O grito

Um grito rompeu a noite fria e escura.
Um grito de dor.
Assustada, ela olhava o sangue escorrendo por entre suas pernas e a barriga baixa cada vez mais pesada, sem saber o que fazer.
Não tinha mais tempo.
Pegou toalhas brancas e deitou-se na cama, imitando as cenas dos filmes que assistira.
Mas agora não era um filme, era sua vida. Dela e a do bebê.
Respirou com profundidade e apanhou o telefone.
_Alô!
_Por favor, preciso de um médico urgente!
_Calma senhora!
_Calma? Estou em trabalho de parto!
Após dar as cordenadas, tentou tranquilizar a respiração e a si mesma até a chegada da ambulância.
Os minutos pareciam amostras da eternidade e a dor apenas aumentava.
Segurou as lágrimas - tinha de ser forte.

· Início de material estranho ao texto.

(* ===== verification/AppContext.v ===== *)
(** * The application context ([app/AppContext.h], [app/AppContext.cpp])

    The common configuration of every process: it is read from an ini file
    through [IniConfigParser], and the addresses of the channels are resolved
    and registered in the [ConfigCenter]. Derived contexts add their own keys
    in [OnInit] and [OnGenerateDefaultConfig], which are arguments here. *)

From S2P Require Import Prelude CString Extern Config ConfigCenter TimerMgr.

Record ChannelConfig := mkChannelConfig { chnl_name : string; channelAddr : string }.
Record ConfigCenterAddr := mkCCAddr { cc_ip : string; cc_port : Z; cc_dbidx : Z }.

Section AppContext.
Context {I : IniLib} {R : Redis} {B : BufferLib} {C : CommonMacro}.

Record AppContext := mkAppContext {
  parser : IniConfigParser;
  channelName : string;
  localChannelName : string;
  localChannelAddr : string;
  channels : list ChannelConfig;
  tickCountUs : Z;
  tickPollCount : Z;
  curTime : timeval;
  uniq_process : Z;
  lockFilePath : string;
  hook_coredump : Z;
  daemon : Z;
  closing : Z;
  runTime : timeval;
  confcenter : ConfigCenterAddr
}.
#[global] Instance eta_AppContext : Eta AppContext := fun r =>
  mkAppContext (parser r) (channelName r) (localChannelName r) (localChannelAddr r)
    (channels r) (tickCountUs r) (tickPollCount r) (curTime r) (uniq_process r)
    (lockFilePath r) (hook_coredump r) (daemon r) (closing r) (runTime r) (confcenter r).

(** The context and the singleton it talks to. *)
Record CtxW := mkCtxW { ctx : AppContext; cc : ConfigCenter }.
#[global] Instance eta_CtxW : Eta CtxW := fun r => mkCtxW (ctx r) (cc r).

Definition on_ctx (f : AppContext -> AppContext) : M CtxW unit := modify (fun w => w <| ctx ::= f |>).
Definition on_cc {A} (m : M ConfigCenter A) : M CtxW A := zoom cc (fun c w => w <| cc := c |>) m.
Definition on_parser {A} (m : M IniConfigParser A) : M CtxW A :=
  zoom (fun w => parser (ctx w)) (fun p w => w <| ctx ::= fun c => c <| parser := p |> |>) m.

Definition cfg_int (k : string) (d : Z) : M CtxW Z := on_parser (Config.GetConfigInt k d).
Definition cfg_str (k : string) (d : option string) : M CtxW string :=
  on_parser (Config.GetConfigString k d).

(** The key ["channel:info#<i+1>:<field>"]. *)
Definition info_key (i : nat) (field : string) : string :=
  snprintf 64 ("channel:info#" +:+ print_d (Z.of_nat i + 1) +:+ ":" +:+ field).

(** The loop over the channels: [n] channels are left, [i] is the index. *)
Fixpoint Init_channels (n i : nat) : M CtxW Z :=
  match n with
  | O => mret 0
  | S n =>
      name ← cfg_str (info_key i "name") None;
      pszChName ← on_cc (ConfigCenter.GetConfig name "");
      cfg_str (info_key i "addr") None;;
      match pszChName with
      | None => mret (-1)
      | Some addr =>
          on_ctx (fun c => c <| channels ::= fun l => l ++ [mkChannelConfig name addr] |>);;
          Init_channels n (S i)
      end
  end.

(** The registration of the process's own channel address. *)
Definition Init_local : M CtxW Z :=
  c ← gets ctx;
  pszLocalChAddr ← on_cc (ConfigCenter.GetConfig (localChannelName c) "");
  match pszLocalChAddr with
  | None =>
      if 0 <? strlen (localChannelAddr c)
      then on_cc (ConfigCenter.SetConfig (localChannelName c) (localChannelAddr c) "");; mret 0
      else mret (-1)
  | Some a => if String.eqb (localChannelAddr c) a then mret 0 else mret (-1)
  end.

Definition Init (fuel : nat) (OnInit : M CtxW Z) (pszConfigFile : option string) : M CtxW Z :=
  match pszConfigFile with
  | None => mret (-1)
  | Some file =>
      r ← on_parser (ReadConfigFile fuel file);
      if negb (r =? 0) then mret (-2)
      else
        ip ← cfg_str "configcenter:ip" None;
        port ← cfg_int "configcenter:port" 0;
        dbidx ← cfg_int "configcenter:dbidx" 0;
        on_ctx (fun c => c <| confcenter := mkCCAddr ip port dbidx |>);;
        ret ← on_cc (ConfigCenter.Init ip port dbidx);
        if negb (ret =? 0) then mret (-1)
        else
          tick ← cfg_int "tick_count_us" 100;
          poll ← cfg_int "tick_poll_num" 1;
          uniq ← cfg_int "uniq_process" 0;
          lock ← cfg_str "file_lock_path" (Some "./lock.file");
          dmn ← cfg_int "daemon" 0;
          hook ← cfg_int "hook_coredump" 0;
          ichnlNum ← cfg_int "channel:num" (-1);
          name ← cfg_str "channel:name" None;
          lname ← cfg_str "channel:local:name" None;
          laddr ← cfg_str "channel:local:addr" None;
          on_ctx (fun c => c <| tickCountUs := tick |> <| tickPollCount := poll |>
            <| uniq_process := uniq |> <| lockFilePath := lock |> <| daemon := dmn |>
            <| hook_coredump := hook |> <| channels := [] |> <| channelName := name |>
            <| localChannelName := lname |> <| localChannelAddr := laddr |>);;
          r ← Init_local;
          if negb (r =? 0) then mret (-1)
          else
            r ← Init_channels (Z.to_nat ichnlNum) 0;
            if negb (r =? 0) then mret (-1)
            else
              on_ctx (fun c => c <| closing := 0 |> <| runTime := mkTimeval 0 0 |>);;
              ret ← OnInit;
              on_cc ConfigCenter.Destroy;;
              mret ret
  end.

(** The default configuration: file names derived from the program's, and the
    table of keys. *)
Definition conf_file (f : string) : string :=
  (if has_sub ".conf" f then f else f +:+ ".conf") +:+ ".default".
Definition log_file (f : string) : string := if has_sub ".log" f then f else f +:+ ".log".
Definition lock_file (f : string) : string := if has_sub ".lock" f then f else f +:+ ".lock".

Definition default_kv (f : string) : list (string * string) :=
  [("log_file", log_file f); ("log_file_size", "10240"); ("log_max_file_num", "20");
   ("log_min_level", "2"); ("daemon", "0"); ("hook_coredump", "0");
   ("tick_count_us", "10000"); ("tick_poll_num", "1"); ("uniq_process", "1");
   ("file_lock_path", lock_file f); ("console:ip", "127.0.0.1"); ("console:port", "51000");
   ("channel:name", "ch"); ("channel:local:addr", "tcp://127.0.0.1:51010");
   ("channel:local:name", "gate:1"); ("channel:num", "1");
   ("channel:info#1:addr", "tcp://127.0.0.1:52010"); ("channel:info#1:name", "agent:1");
   ("configcenter:ip", "127.0.0.1"); ("configcenter:port", "6379"); ("configcenter:dbidx", "0")].

(** The loop [while(kv[i][0])] over a table of defaults. *)
Fixpoint create_all (kv : list (string * string)) : M IniConfigParser unit :=
  match kv with
  | [] => mret tt
  | (k, v) :: kv => CreateConfig (CV k v []);; create_all kv
  end.

(** The result is what [DumpConfig] writes: the file name and the parser. *)
Definition GenerateDefaultConfig (OnGenerateDefaultConfig : M CtxW unit) (pszConfigFile : string)
    : M CtxW (string * IniConfigParser) :=
  on_parser (Config.Create None);;
  on_parser (create_all (default_kv pszConfigFile));;
  OnGenerateDefaultConfig;;
  p ← gets (fun w => parser (ctx w));
  mret (conf_file pszConfigFile, p).

End AppContext.

#[export] Hint Unfold on_ctx on_cc on_parser : wp_unfold.

Section context_facts.
Context {I : IniLib} {R : Redis} {B : BufferLib} {C : CommonMacro}.
Context {store : redisContext -> gmap string string} `{!RedisLaws store}.

(** The value an ini key without default has. *)
Definition cfg_value (w : CtxW) (k : string) : string :=
  match ini_dic (parser (ctx w)) with
  | Some d => default "" (iniparser_getstring d (real_key (root_key (parser (ctx w))) k))
  | None => ""
  end.

(** What the configuration center of [w] answers for a key. *)
Definition center_value (w : CtxW) (m : gmap string string) (k : string) : option string :=
  STRNCPY (iCap (m_buffer (cc w))) <$> m !! ("" +:+ ":" +:+ k).

(** The channels [i .. i+n-1] of the configuration, each with the address that
    the center has for its name. *)
Definition resolve (w : CtxW) (m : gmap string string) (n i : nat) : option (list ChannelConfig) :=
  mapM (fun j => let name := cfg_value w (info_key j "name") in
                 mkChannelConfig name <$> center_value w m name) (seq i n).

Lemma wp_cfg_str w d k Q :
  ini_dic (parser (ctx w)) = Some d -> Q (cfg_value w k) w -> wp (cfg_str k None) Q w.
Proof.
  intros Hd HQ. unfold cfg_str, Config.GetConfigString. autounfold with wp_unfold.
  apply wp_zoom. wp_steps. eapply wp_lift; [exact Hd|]. wp_steps.
  unfold cfg_value in HQ. rewrite Hd in HQ. by destruct w as [[]].
Qed.

Lemma wp_center_get w m k Q :
  center_store (store := store) (cc w) = Some m ->
  (forall w', ctx w' = ctx w -> center_store (store := store) (cc w') = Some m ->
     m_buffer (cc w') = m_buffer (cc w) -> Q (center_value w m k) w') ->
  wp (on_cc (ConfigCenter.GetConfig k "")) Q w.
Proof.
  intros Hm HQ. autounfold with wp_unfold. apply wp_zoom.
  destruct (GetConfig_run (store := store) k "" (cc w) m Hm) as (s' & E & Hs & Hb).
  unfold wp. rewrite E. by apply HQ.
Qed.

(** The loop over [channel:info#i] resolves the channels of the
    configuration: when the center knows every name, the list is extended in
    order by each name with the address the center has for it (the address of
    the ini file is not used); when it does not know one, the result is [-1]. *)
Theorem Init_channels_resolves n i (w : CtxW) d m :
  ini_dic (parser (ctx w)) = Some d -> center_store (store := store) (cc w) = Some m ->
  exists r w', Init_channels n i w = Some (r, w') /\
    match resolve w m n i with
    | Some l => r = 0 /\ channels (ctx w') = channels (ctx w) ++ l
    | None => r = -1
    end.
Proof.
  intros Hd Hm. apply wp_run.
  revert i w Hd Hm. induction n as [|n IH]; intros i w Hd Hm; cbn [Init_channels].
  - wp_steps. unfold resolve. simpl. by rewrite app_nil_r.
  - wp_steps. eapply wp_cfg_str; [exact Hd|]. wp_steps.
    eapply wp_center_get; [exact Hm|]. intros w1 Hc1 Hm1 Hb1. wp_steps.
    eapply wp_cfg_str; [by rewrite Hc1|].
    unfold resolve. cbn [seq mapM].
    destruct (center_value w m (cfg_value w (info_key i "name"))) as [addr|] eqn:Ea; simpl.
    + wp_steps. eapply wp_mono; [apply IH; simpl; [by rewrite Hc1|done]|].
      intros r w2. unfold resolve. 
      rewrite (mapM_ext _ (fun j => mkChannelConfig (cfg_value w (info_key j "name")) <$>
        center_value w m (cfg_value w (info_key j "name")))).
      2:{ intros j. unfold cfg_value, center_value. simpl. by rewrite Hc1, Hb1. }
      destruct (mapM _ (seq (S i) n)) as [l|]; simpl; [|done].
      intros [-> ->]. rewrite Hc1, <- app_assoc. done.
    + by wp_steps.
Qed.

(** Registration of the process's own channel: on success the center holds
    exactly the configured local address under the configured name, and a
    process whose address differs from the registered one is refused. *)
Theorem Init_local_registers (w : CtxW) m :
  center_store (store := store) (cc w) = Some m ->
  let k := "" +:+ ":" +:+ localChannelName (ctx w) in
  (forall a, m !! k = Some a -> STRNCPY (iCap (m_buffer (cc w))) a = a) ->
  exists r w', Init_local w = Some (r, w') /\ ctx w' = ctx w /\
    (r = 0 \/ r = -1) /\
    (r = 0 -> center_store (store := store) (cc w') = Some (<[k := localChannelAddr (ctx w)]> m)) /\
    (forall a, m !! k = Some a -> a <> localChannelAddr (ctx w) -> r = -1).
Proof.
  intros Hm k Hcpy. apply wp_run. unfold Init_local. wp_steps.
  eapply wp_center_get; [exact Hm|]. intros w1 Hc1 Hm1 Hb1.
  unfold center_value. fold k. destruct (m !! k) as [a|] eqn:Ek; simpl.
  - rewrite Hcpy by done. destruct (String.eqb_spec (localChannelAddr (ctx w)) a) as [<-|Hne]; wp_steps.
    + split_and!; [done|by left|intros _; by rewrite insert_id|congruence].
    + split_and!; [done|by right|done|done].
  - destruct (0 <? strlen (localChannelAddr (ctx w))); wp_steps.
    + apply wp_zoom.
      destruct (SetConfig_run (store := store) (localChannelName (ctx w))
        (localChannelAddr (ctx w)) "" (cc w1) m Hm1) as (s' & E & Hs & _).
      unfold wp. rewrite E. split_and!; [done|by left|done|done].
    + split_and!; [done|by right|done|done].
Qed.

End context_facts.

(** ** Witnesses *)

Module AppContextWitness.
Import Reference ConfigWitness CenterWitness.

Definition dic : gmap string string :=
  {[ "channel:info#1:name" := "agent:1"; "channel:info#2:name" := "agent:2" ]}.
Definition reg : gmap string string := {[ ":agent:1" := "tcp://a1"; ":agent:2" := "tcp://a2" ]}.

Definition w0 : CtxW := mkCtxW
  (mkAppContext (mkIni (CV "root" "" []) (Some dic)) "ch" "gate:1" "tcp://g1" [] 100 1
     (mkTimeval 0 0) 0 "" 0 0 0 (mkTimeval 0 0) (mkCCAddr "" 0 0))
  (mkConfigCenter (CtxLive reg) (mkBuffer 1024 0 [])).

Lemma Init_channels_resolves_witness :
  exists w', Init_channels 2 0 w0 = Some (0, w') /\
    channels (ctx w') = [mkChannelConfig "agent:1" "tcp://a1"; mkChannelConfig "agent:2" "tcp://a2"].
Proof.
  destruct (Init_channels_resolves (store := store) 2 0 w0 dic reg eq_refl eq_refl)
    as (r & w' & E & H).
  assert (resolve w0 reg 2 0 = Some [mkChannelConfig "agent:1" "tcp://a1";
    mkChannelConfig "agent:2" "tcp://a2"]) as Hr by (vm_compute; reflexivity).
  rewrite Hr in H. destruct H as [-> H]. by exists w'.
Defined.

Lemma Init_local_registers_witness :
  exists w', Init_local w0 = Some (0, w') /\
    center_store (store := store) (cc w') = Some (<[":gate:1" := "tcp://g1"]> reg).
Proof.
  destruct (Init_local_registers (store := store) w0 reg eq_refl) as (r & w' & E & _ & _ & H & _).
  - intros a Ha. vm_compute in Ha. discriminate.
  - assert (fst <$> Init_local w0 = Some 0) as E0 by (vm_compute; reflexivity).
    rewrite E in E0. injection E0 as ->. exists w'. split; [exact E|]. by apply H.
Defined.

End AppContextWitness.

Passava a mão na barriga e fingia estancar o nervoso.
A porta se abriu num empurrão. Paramédicos entraram e subiam as escadas quando ouviram.
Pararam e se entreolharam ali, nos degraus.
Um choro de bebê.
Assim Cecília veio ao mundo, de repente.
E tão mais que de repente, soube que para estar viva é preciso muito mais que desespero. É preciso sabedoria e coragem.
Nascer não é apenas entrar em ação, mas se responsabilizar por tudo que se fará depois. É arcar com as consequências de um destino, ansiar pela construção dos sonhos, se esforçar para ser aquilo que esperam que seja e fazer o melhor que pode.

“Não é a criança que vem ao mundo, mas sim o mundo que vem para a criança. Nascer é receber de presente o mundo inteiro”.